Peripheral viral challenge exacerbates experimental autoimmune encephalomyelitis.

机构信息

Departments of Biochemistry and Neuroscience, Rockefeller Neuroscience Institute, West Virginia University School of Medicine, 4052 HSCN, P.O. Box 9128, Morgantown, WV, 26506-9128, USA.

出版信息

Metab Brain Dis. 2019 Apr;34(2):675-679. doi: 10.1007/s11011-019-0383-y. Epub 2019 Jan 14.

Abstract

Peripheral viral infections are potent triggers of exacerbation in multiple sclerosis (MS). Here, we used a preclinical model of MS, the experimental autoimmune encephalomyelitis (EAE) to corroborate this comorbidity in an experimental setting.

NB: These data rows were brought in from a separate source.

(** ** Bad arguments *)

(** Which arguments crash the load generator.  Before the ramp-up it
    panics exactly when the relay's addresses are known, the payload is not too
    large, and the payload is negative or the number of sessions is zero; the
    goroutine of a sender panics exactly when the rate is not between one
    packet per second and one per nanosecond.  Too large a payload and a
    missing address exit with status 1 instead. *)
Theorem stress_bad_arguments (cfg : StressConfig) (a : StartAnswers) (random : nat -> bytes) (rate : Z)
    (payload : bytes) (sp : simPlayer) :
  (prepare cfg a random = Panic <->
   payloadSize cfg <= MaxRelayPayload /\ (payloadSize cfg < 0 \/ sessions cfg = 0) /\
   exists t udp http relay, relayTarget cfg a = Ok (t, udp, http) /\ resolve a udp = Some relay) /\
  (fresh sp -> sendInit rate payload sp = Panic <-> rate <= 0 \/ Time.Second < rate) /\
  (MaxRelayPayload < payloadSize cfg -> prepare cfg a random = Ret (Err 1)).
Proof.
  split_and!.
  - unfold prepare, rampDelay. destruct (Z.ltb_spec MaxRelayPayload (payloadSize cfg)); [naive_solver lia|].
    destruct (relayTarget cfg a) as [[[t udp] http]|]; [|naive_solver].
    destruct (resolve a udp) as [relay|] eqn:Er; [|naive_solver].
    destruct (Z.ltb_spec (payloadSize cfg) 0); [naive_solver lia|].
    destruct (Z.eqb_spec (sessions cfg) 0); simpl; naive_solver lia.
  - intros Hf. unfold sendInit, EncodeRelayHeader. rewrite Hf. cbn [newSim sendBuf].
    rewrite length_replicate. unfold MaxRelayPacket. cbn [Z.to_nat]. rewrite (proj2 (Z.ltb_ge _ 8)) by (simpl; lia).
    destruct (Z.eqb_spec rate 0); [split; [lia|done]|].
    assert (Hq : Z.quot Time.Second rate <= 0 <-> rate <= 0 \/ Time.Second < rate).
    { destruct (Z.le_gt_cases rate 0) as [Hr|Hr]; [split; [by left|intros _]|].
      - replace rate with (- (- rate)) by lia. rewrite Z.quot_opp_r by lia.
        assert (0 <= Z.quot Time.Second (- rate)) by (apply Z.quot_pos; unfold Time.Second; lia). lia.
      - rewrite Z.quot_div_nonneg by (unfold Time.Second; lia). split; intros H.
        + right. assert (Time.Second / rate = 0) by (pose proof (Z.div_pos Time.Second rate); unfold Time.Second in *; lia).
          apply Z.div_small_iff in H0; unfold Time.Second in *; lia.
        + rewrite Z.div_small by (unfold Time.Second in *; lia). lia. }
    destruct (Z.leb_spec (Z.quot Time.Second rate) 0); simpl; split; try done; try tauto.
    intros H0. apply Hq in H0. lia.
  - intros H. unfold prepare. by rewrite (proj2 (Z.ltb_lt _ _)) by done.
Qed.

Definition demo_answers : StartAnswers :=
  MkStart (Some 5000) (Some 5001) (fun _ => Some (MkAddrPort (Addr4 2130706433) 5000)).
Lemma stress_bad_arguments_witness :
  sendInit 0 [] (newSim 1 "s" AddrPort_zero) = Panic <-> 0 <= 0 \/ Time.Second < 0.
Proof.
  apply (stress_bad_arguments (MkStress 0 12 30 200 1 1 "" "" "") demo_answers (fun n => replicate n Byte.x00) 0 []
           (newSim 1 "s" AddrPort_zero)). done.
Defined.

(** [-sessions=0] crashes the tool. *)
Example stress_zero_sessions :
  stressMain ["-sessions=0"] demo_answers (fun n => replicate n Byte.x00) = Panic.
Proof. by vm_compute. Qed.

(** ** The players, whatever the network does *)

Section Ids.
Context {W : Type} (ops : NetOps W) (key remote : string) (cfg : StressConfig) (delay : Z).

(** After [k] players have been tried. *)
Record ramp_ok (k : Z) (r : Ramp W) : Prop := {
  rk_next : ra_next r = k + 1;
  rk_ids : Forall (fun sp => 1 <= playerID sp <= k) (ra_all r);
  rk_nodup : NoDup (playerID <$> ra_all r);
  rk_fresh : Forall fresh (ra_all r) }.

Lemma joinOne_ok sid k r :
  0 <= k < 2 ^ 32 - 2 -> ramp_ok k r -> ra_all r = ra_started r ++ ra_session r ->
  ramp_ok (k + 1) (joinOne ops key remote sid r) /\
  ra_all (joinOne ops key remote sid r) =
    ra_started (joinOne ops key remote sid r) ++ ra_session (joinOne ops key remote sid r).
Proof.
  intros Hk [H1 H2 H3 H4] Hs. unfold joinOne. cbn [ra_world].
  assert (Hn : u32 (ra_next r + 1) = k + 1 + 1) by (rewrite H1, u32_small; lia). rewrite Hn.
  assert (H2' : Forall (fun sp => 1 <= playerID sp <= k + 1) (ra_all r))
    by (eapply Forall_impl; [exact H2|]; simpl; lia).
  destruct (httpJoinSession ops key remote sid (ra_next r) _ (ra_world r)) as [w ok].
  destruct ok; simpl; [destruct (op_listen ops w) as [w' [conn|]]; simpl|]; split; try done.
  - split; cbn [ra_next ra_all]; [done| | |].
    + apply Forall_app. split; [done|]. apply Forall_singleton. simpl. lia.
    + rewrite fmap_app. apply NoDup_app. split; [done|]. split; [|apply NoDup_singleton].
      intros x Hx Hx'. apply list_elem_of_singleton in Hx'. simpl in Hx'. subst x.
      apply list_elem_of_fmap in Hx as (sp & E & Hin). rewrite Forall_forall in H2. specialize (H2 sp Hin). simpl in H2. lia.
    + apply Forall_app. split; [done|]. by apply Forall_singleton.
  - by rewrite Hs, app_assoc.
Qed.

Lemma joinMany_ok sid n k r :
  0 <= k -> k + Z.of_nat n < 2 ^ 32 - 1 -> ramp_ok k r -> ra_all r = ra_started r ++ ra_session r ->
  let r' := Nat.iter n (joinOne ops key remote sid) r in
  ramp_ok (k + Z.of_nat n) r' /\ ra_all r' = ra_started r' ++ ra_session r'.
Proof.
  intros Hk. induction n as [|n IH]; intros Hn Hr Hs; [by rewrite Z.add_0_r|].
  destruct (IH ltac:(lia) Hr Hs) as [H1 H2]. cbn [Nat.iter].
  replace (k + Z.of_nat (S n)) with (k + Z.of_nat n + 1) by lia. apply joinOne_ok; [lia|done|done].
Qed.

(** Fewer players have been tried when a session could not be created. *)
Lemma rampLoop_ok ss k r r' :
  0 <= k -> k + len ss * Z.max 0 (players cfg) < 2 ^ 32 - 1 -> ramp_ok k r -> ra_started r = ra_all r ->
  rampLoop ops key remote cfg delay ss r = Ret r' ->
  exists k', k <= k' <= k + len ss * Z.max 0 (players cfg) /\ ramp_ok k' r' /\ ra_started r' = ra_all r'.
Proof.
  revert k r; induction ss as [|s ss IH]; intros k r Hk Hb Hr Hs; cbn [rampLoop].
  { intros [= <-]. exists k. split; [|done]. simpl. lia. }
  destruct (op_done ops (ra_world r)); [intros [= <-]; exists k; split; [lia|done]|].
  unfold rampSession. destruct (httpCreateSession _ _ _ _ _ _) as [w ok]. destruct ok; cbn [negb].
  - destruct (Z.ltb_spec (players cfg) 0) as [|Hp]; [done|]. cbn [mbind outcome_bind].
    destruct (joinMany_ok (sessionName s) (Z.to_nat (players cfg)) k (MkRamp w (ra_next r) [] (ra_all r) (ra_started r)))
      as [H1 H2]; [done| |by destruct Hr|simpl; by rewrite Hs, app_nil_r|].
    { cbn [length] in Hb. lia. }
    set (r1 := Nat.iter _ _ _) in *. intros H.
    destruct (IH (k + players cfg)
      (if s + 1 <? sessions cfg then ra_with (op_sleep ops delay (ra_world
          (MkRamp (ra_world r1) (ra_next r1) (ra_session r1) (ra_all r1) (ra_started r1 ++ ra_session r1))))
         (MkRamp (ra_world r1) (ra_next r1) (ra_session r1) (ra_all r1) (ra_started r1 ++ ra_session r1))
       else MkRamp (ra_world r1) (ra_next r1) (ra_session r1) (ra_all r1) (ra_started r1 ++ ra_session r1)))
      as (k' & Hk' & H3 & H4); [lia| | | |done|].
    + cbn [length] in Hb. lia.
    + rewrite Z2Nat.id in H1 by lia. destruct H1. by destruct (_ <? _).
    + by destruct (_ <? _); simpl; rewrite H2.
    + exists k'. split; [cbn [length]; lia|done].
  - intros H. destruct (IH k (ra_with w r)) as (k' & Hk' & H3 & H4); [done| |by destruct Hr|done|done|].
    + cbn [length] in Hb. lia.
    + exists k'. split; [cbn [length]; lia|done].
Qed.
End Ids.

(** Player identifiers are unique.  Whatever the network does (requests
    that fail or are refused, sockets that cannot be opened, an interrupt), the
    players of a ramp-up have different identifiers between 1 and the number
    asked for, and each of them has been given its two goroutines. *)
Theorem stress_ids_unique {W} (ops : NetOps W) (key remote : string) (cfg : StressConfig) (delay : Z) (w : W)
    (r : Ramp W) :
  sessions cfg * Z.max 0 (players cfg) < 2 ^ 32 - 1 -> rampAll ops key remote cfg delay w = Ret r ->
  NoDup (playerID <$> ra_all r) /\ ra_started r = ra_all r /\ Forall fresh (ra_all r) /\
  Forall (fun sp => 1 <= playerID sp <= Z.max 0 (sessions cfg) * Z.max 0 (players cfg)) (ra_all r).
Proof.
  intros Hb E. unfold rampAll in E.
  assert (Hl : len (seqZ 0 (sessions cfg)) = Z.max 0 (sessions cfg)) by (rewrite length_seqZ; lia).
  assert (H0 : ramp_ok 0 (MkRamp w 1 [] [] [])) by (split; simpl; [done|constructor..]).
  assert (Hb' : 0 + len (seqZ 0 (sessions cfg)) * Z.max 0 (players cfg) < 2 ^ 32 - 1) by (rewrite Hl; nia).
  destruct (rampLoop_ok ops key remote cfg delay _ 0 _ _ ltac:(lia) Hb' H0 eq_refl E)
    as (k & Hk & [H1 H2 H3 H4] & Hs).
  split; [done|]. split; [done|]. split; [done|]. eapply Forall_impl; [exact H2|]. simpl. rewrite Hl in Hk. lia.
Qed.

(** A network on which every other request fails. *)
Definition flaky : NetOps nat :=
  MkNetOps nat (fun r n => (S n, if Nat.even n then Some (if bool_decide (rq_path r = "/sessions") then 201 else 200) else None))
    (fun n => (n, Some (MkAddrPort (Addr4 1) (Z.of_nat n)))) (fun _ _ n => n) (fun _ => false) (fun _ n => n).
Definition flaky_run : Ramp nat :=
  match rampAll flaky "" "" (MkStress 2 5 30 1 1 1 "" "" "") 1 0%nat with
  | Ret r => r | Panic => MkRamp 0%nat 0 [] [] [] end.
Lemma stress_ids_unique_witness :
  NoDup (playerID <$> ra_all flaky_run) /\ ra_started flaky_run = ra_all flaky_run /\
  Forall fresh (ra_all flaky_run) /\
  Forall (fun sp => 1 <= playerID sp <= Z.max 0 2 * Z.max 0 5) (ra_all flaky_run).
Proof.
  apply (stress_ids_unique flaky "" "" (MkStress 2 5 30 1 1 1 "" "" "") 1 0%nat); [simpl; lia|by vm_compute].
Defined.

EAE was induced by immunization of mice with MOG peptide, and paralysis was scored using a 5-point scale. At the onset of the chronic phase of the disease (Days 42-58 after MOG injection) the animals were divided into low responders (LR) and high responders (HR) with the mean score of 1.5 and 2.5, respectively. The acute phase response (APR) was induced by intraperitoneal injections of a viral mimetic, polyinosinic-polycytidylic acid (PIC). Two daily injections were performed on Days 42 and 44 (PIC challenge) and on Days 54, 55 and 56 (PIC challenge). PIC challenge had no effect of EAE disease, whereas PIC challenge rapidly increased paralysis but only in HR group. This exacerbation ultimately led to animal death by Day 58. These results demonstrate that antiviral APR is a potent exacerbator of EAE, and that this activity directly correlates with the severity of the disease. This in turn, indicates that antiviral APR might play a pivot role in linking peripheral viral infections with MS exacerbations.

摘要

外周病毒感染是多发性硬化症(MS)恶化的有力触发因素。在这里,我们使用 MS 的临床前模型,实验性自身免疫性脑脊髓炎(EAE),在实验环境中证实这种合并症。通过用 MOG 肽免疫小鼠诱导 EAE,并使用 5 分制对瘫痪进行评分。在疾病慢性期开始时(MOG 注射后第 42-58 天),将动物分为低反应者(LR)和高反应者(HR),平均得分为 1.5 和 2.5。通过腹腔内注射病毒类似物聚肌胞苷酸(PIC)诱导急性相反应(APR)。在第 42 天和第 44 天(PIC 挑战)以及第 54、55 和 56 天(PIC 挑战)进行两次每日注射。PIC 挑战对 EAE 疾病没有影响,而 PIC 挑战仅在 HR 组中迅速增加瘫痪。这种恶化最终导致动物在第 58 天死亡。这些结果表明,抗病毒 APR 是 EAE 的有力恶化因素,并且这种活性与疾病的严重程度直接相关。这反过来又表明,抗病毒 APR 可能在将外周病毒感染与 MS 恶化联系起来方面发挥关键作用。